ASSIGNMENT
Below are some records; retype all of them exactly.
═════ SUPPLIED ENTRIES ═════
(** When no system call fails, [Set] returns, and [Query] of any tag then
    returns, in order and without repetition, the path exactly when the tag is
    among its normalised tags, and the other paths as before. *)
Theorem set_then_query s f x p q tags tag :
  rep s f x → faults f = [] → normalizePath p = Ok q → line_ok q →
  Forall plain (normalizeTags tags) → plain (TrimSpace tag) →
  ∃ f1 f2 r, SetTags s p tags f = (f1, Ok tt) ∧ Query s tag [] f1 = (f2, Ok r)
    ∧ StronglySorted SortStrings.le r ∧ NoDup r
    ∧ (q ∈ r ↔ TrimSpace tag ∈ normalizeTags tags)
    ∧ ∀ p', p' ≠ q → p' ∈ r ↔ p' ∈ get x (TrimSpace tag).
Proof.
  intros Hf Hnf Hq Hok Hpl Ht.
  destruct (wp_run _ _ _ _ (does_SetTags s p q tags x Hq Hok Hpl f Hf) Hnf)
    as (f1 & [] & H1 & Hnf1 & (x1 & Hf1 & [Hg _] & Hnear) & _).
  destruct (wp_run _ _ _ _ (does_Query s x1 tag [] Ht f1 Hf1) Hnf1)
    as (f2 & r & H2 & _ & (x2 & _ & _ & ->) & _).
  exists f1, f2, (filterAndSort (get x1 (TrimSpace tag)) []).
  split_and!; [done|done|apply filterAndSort_sorted|apply NoDup_filterAndSort|..].
  - rewrite elem_of_filterAndSort, under_everything, Hg. case_decide; set_solver.
  - intros p' Hp'. rewrite elem_of_filterAndSort, under_everything.
    destruct Hnear as [Hn _]. rewrite (Hn _ p' Hp'). naive_solver.
Qed.

(** The index of the witnesses, on an empty disk; system calls fail in the second
    half of the first. *)
Definition sample_store : Store := New [str "srv"; str "tags"].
═════
EXPECTED OUTPUT
(** When no system call fails, [Set] returns, and [Query] of any tag then
    returns, in order and without repetition, the path exactly when the tag is
    among its normalised tags, and the other paths as before. *)
Theorem set_then_query s f x p q tags tag :
  rep s f x → faults f = [] → normalizePath p = Ok q → line_ok q →
  Forall plain (normalizeTags tags) → plain (TrimSpace tag) →
  ∃ f1 f2 r, SetTags s p tags f = (f1, Ok tt) ∧ Query s tag [] f1 = (f2, Ok r)
    ∧ StronglySorted SortStrings.le r ∧ NoDup r
    ∧ (q ∈ r ↔ TrimSpace tag ∈ normalizeTags tags)
    ∧ ∀ p', p' ≠ q → p' ∈ r ↔ p' ∈ get x (TrimSpace tag).
Proof.
  intros Hf Hnf Hq Hok Hpl Ht.
  destruct (wp_run _ _ _ _ (does_SetTags s p q tags x Hq Hok Hpl f Hf) Hnf)
    as (f1 & [] & H1 & Hnf1 & (x1 & Hf1 & [Hg _] & Hnear) & _).
  destruct (wp_run _ _ _ _ (does_Query s x1 tag [] Ht f1 Hf1) Hnf1)
    as (f2 & r & H2 & _ & (x2 & _ & _ & ->) & _).
  exists f1, f2, (filterAndSort (get x1 (TrimSpace tag)) []).
  split_and!; [done|done|apply filterAndSort_sorted|apply NoDup_filterAndSort|..].
  - rewrite elem_of_filterAndSort, under_everything, Hg. case_decide; set_solver.
  - intros p' Hp'. rewrite elem_of_filterAndSort, under_everything.
    destruct Hnear as [Hn _]. rewrite (Hn _ p' Hp'). naive_solver.
Qed.

(** The index of the witnesses, on an empty disk; system calls fail in the second
    half of the first. *)
Definition sample_store : Store := New [str "srv"; str "tags"].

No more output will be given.